Task instructions -
Everything from the first line of the records below through the line containing "(** [EUpdateFrequency] *)" is to be retyped exactly; leave out the rest.

»»

(* ===== verification/RuntimeMesh.v ===== *)
(** * The runtime mesh component, as the actor uses it

    [URuntimeMeshComponent] is a plugin the actor calls, not code of this
    repository.  The actor relies on four of its operations:
    [ClearAllMeshSections], [CreateMeshSection] (which copies the two
    arrays it is given), [SetMaterial], and the sections and materials it
    then renders.  [RuntimeMeshComponent] states them as a class of
    operations, [RuntimeMeshLaws] the laws the actor's theorems use, and
    [RMCState] is an implementation over stdpp's [gmap] that discharges
    the laws. *)

From S2P Require Import Prelude Vector Quad.
From stdpp Require Import gmap.

(** [EUpdateFrequency] *)
Inductive EUpdateFrequency : Type := Frequent | Average | Infrequent.

(** What [CreateMeshSection(SectionIndex, Vertices, Triangles,
    BoundingBox, bCreateCollision, UpdateFrequency)] stores: copies of
    the arrays and the other arguments. *)
Record MeshSection (R : Type) : Type := mkSection {
  SecVertices : list (FRuntimeMeshVertexSimple R);
  SecTriangles : list Z;
  SecBounds : FBox R;
  SecCollision : bool;
  SecFrequency : EUpdateFrequency
}.

Arguments mkSection {R}.
Arguments SecVertices {R}.
Arguments SecTriangles {R}.
Arguments SecBounds {R}.
Arguments SecCollision {R}.
Arguments SecFrequency {R}.

(** The operations of the component the actor calls, over its state [C];
    [Mat] is the material handle ([UMaterialInterface*]), which the
    component stores and never inspects. *)
Class RuntimeMeshComponent (R Mat C : Type) := {
  ClearAllMeshSections : C -> C;
  CreateMeshSection : Z -> MeshSection R -> C -> C;
  SetMaterial : Z -> Mat -> C -> C;
  GetSection : C -> Z -> option (MeshSection R);
  GetMaterial : C -> Z -> option Mat
}.

(** What the actor relies on.  Clearing removes every section and keeps
    the material slots (they belong to the mesh component base class);
    creating a section replaces the one at that index only; setting a
    material touches that slot only. *)
Class RuntimeMeshLaws (R Mat C : Type) `{RuntimeMeshComponent R Mat C} := {
  GetSection_Clear c i : GetSection (ClearAllMeshSections c) i = None;
  GetSection_Create_eq c i s : GetSection (CreateMeshSection i s c) i = Some s;
  GetSection_Create_ne c i j s : i <> j -> GetSection (CreateMeshSection i s c) j = GetSection c j;
  GetSection_SetMaterial c i j m : GetSection (SetMaterial i m c) j = GetSection c j;
  GetMaterial_Clear c i : GetMaterial (ClearAllMeshSections c) i = GetMaterial c i;
  GetMaterial_Create c i j s : GetMaterial (CreateMeshSection i s c) j = GetMaterial c j;
  GetMaterial_Set_eq c i m : GetMaterial (SetMaterial i m c) i = Some m;
  GetMaterial_Set_ne c i j m : i <> j -> GetMaterial (SetMaterial i m c) j = GetMaterial c j
}.

#[export] Hint Rewrite @GetSection_Clear @GetSection_Create_eq @GetSection_SetMaterial
  @GetMaterial_Clear @GetMaterial_Create @GetMaterial_Set_eq : mesh_len.

(** ** An implementation: sections and material slots as finite maps *)

Record RMCState (R Mat : Type) : Type := mkRMC {
  Sections : gmap Z (MeshSection R);
  Materials : gmap Z Mat
}.

Arguments mkRMC {R Mat}.
Arguments Sections {R Mat}.
Arguments Materials {R Mat}.

#[export] Instance RMC_gmap (R Mat : Type) : RuntimeMeshComponent R Mat (RMCState R Mat) := {|
  ClearAllMeshSections c := mkRMC ∅ (Materials c);
  CreateMeshSection i s c := mkRMC (<[i := s]> (Sections c)) (Materials c);
  SetMaterial i m c := mkRMC (Sections c) (<[i := m]> (Materials c));
  GetSection c i := Sections c !! i;
  GetMaterial c i := Materials c !! i
|}.

#[export] Instance RMC_gmap_laws (R Mat : Type) : RuntimeMeshLaws R Mat (RMCState R Mat).
Proof.
  split; intros; simpl;
    rewrite ?lookup_empty, ?lookup_insert_eq, ?lookup_insert_ne; done.
Qed.

(** The empty component, as [CreateDefaultSubobject] makes it. *)
Definition RMC_empty {R Mat : Type} : RMCState R Mat := mkRMC ∅ ∅.
(* ===== verification/Session.v ===== *)
(** * Editor and play sessions: sequences of engine events

    [run_events] executes a list of engine events on the actor, one
    after the other, as the engine delivers them: [OnConstruction] and
    [BeginPlay] run [GenerateMesh], a property edit changes [Size],
    [LegSize] and [Material].  It stops at the first fault.  The
    theorems relate it to the step relation of [Lifecycle] and show
    that a session of any length, from any reachable state, runs to its
    end without a fault and leaves well-formed sections only. *)

From S2P Require Import Prelude Vector Quad Cube RuntimeMesh Table Lifecycle Rebuild Sections.
From Stdlib Require Import QArith_base.
Close Scope Q_scope.

Section Session.
Context {R Mat C : Type} `{FloatOps R} `{RuntimeMeshComponent R Mat C}.
Abbreviation Actor := (ATableActor R Mat C).
Abbreviation Vertex := (FRuntimeMeshVertexSimple R).
Variables (junkV : nat -> Vertex) (junkT : nat -> Z).

(** One event, with the uninitialised memory [junkV], [junkT] for the
    allocation it may do. *)
Definition run_event (a : Actor) (e : ActorEvent) : Fault + Actor :=
  match e with
  | EvOnConstruction | EvBeginPlay =>
      match GenerateMesh junkV junkT a with
      | inl f => inl f
      | inr (_, a') => inr a'
      end
  | EvEditProperties Sz L m => inr (set_props Sz L m a)
  end.

Fixpoint run_events (a : Actor) (es : list ActorEvent) : Fault + Actor :=
  match es with
  | [] => inr a
  | e :: es' =>
      match run_event a e with
      | inl f => inl f
      | inr a' => run_events a' es'
      end
  end.

Lemma run_event_step a e a' : run_event a e = inr a' -> step a e a'.
Proof.
  destruct e; unfold run_event; try (intros [= <-]; constructor).
  all: destruct (GenerateMesh junkV junkT a) as [f | [[] a'']] eqn:E; intros [= <-].
  - by apply (step_OnConstruction junkV junkT).
  - by apply (step_BeginPlay junkV junkT).
Qed.

Lemma run_events_reachable a es a' :
  reachable a -> run_events a es = inr a' -> reachable a'.
Proof.
  revert a. induction es as [|e es IH]; intros a Hr; cbn; [by intros [= <-] |].
  destruct (run_event a e) as [f | a1] eqn:E; [discriminate |].
  apply IH. eapply reachable_step; [exact Hr | by apply run_event_step].
Qed.

Lemma run_event_reachable_ok a e :
  reachable a -> exists a', run_event a e = inr a'.
Proof.
  intros Hr. destruct e; unfold run_event; [| | by eexists];
    rewrite GenerateMesh_correct by (by apply reachable_inv); by eexists.
Qed.

Section WithLaws.
Context `{!RuntimeMeshLaws R Mat C}.

(** C8. A session of any length, from any reachable state, runs to its end
    without a fault; the state it ends in is reachable and its
    component holds well-formed sections only. *)
Theorem run_events_complete a es :
  reachable a ->
  exists a', run_events a es = inr a' /\ reachable a' /\ mesh_wf (MeshComponent a').
Proof.
  revert a. induction es as [|e es IH]; intros a Hr; cbn.
  - exists a. split_and!; [done | done | by apply reachable_sections_wf].
  - destruct (run_event_reachable_ok a e Hr) as [a1 E]. rewrite E.
    apply IH. eapply reachable_step; [exact Hr | by apply run_event_step].
Qed.
End WithLaws.
End Session.

(** ** Witnesses at concrete inputs *)

(** An editor session: construction, an edit to a 120 x 80 x 40 top on
    5 x 5 x 365 legs, construction again, then play. *)
Definition editor_session : list (ActorEvent (R := Q) (Mat := nat)) :=
  [EvOnConstruction; EvEditProperties (mkFVector 120%Q 80%Q 40%Q) (mkFVector 5%Q 5%Q 365%Q) 3%nat;
   EvOnConstruction; EvBeginPlay].

Lemma run_events_complete_witness :
  exists a', run_events junk_vertex junk_index table_actor editor_session = inr a' /\
             reachable a' /\ mesh_wf (MeshComponent a').
Proof. apply (run_events_complete junk_vertex junk_index table_actor editor_session). exact table_actor_reachable. Defined.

««

Result of the task -
(* ===== verification/RuntimeMesh.v ===== *)
(** * The runtime mesh component, as the actor uses it

    [URuntimeMeshComponent] is a plugin the actor calls, not code of this
    repository.  The actor relies on four of its operations:
    [ClearAllMeshSections], [CreateMeshSection] (which copies the two
    arrays it is given), [SetMaterial], and the sections and materials it
    then renders.  [RuntimeMeshComponent] states them as a class of
    operations, [RuntimeMeshLaws] the laws the actor's theorems use, and
    [RMCState] is an implementation over stdpp's [gmap] that discharges
    the laws. *)

From S2P Require Import Prelude Vector Quad.
From stdpp Require Import gmap.

(** [EUpdateFrequency] *)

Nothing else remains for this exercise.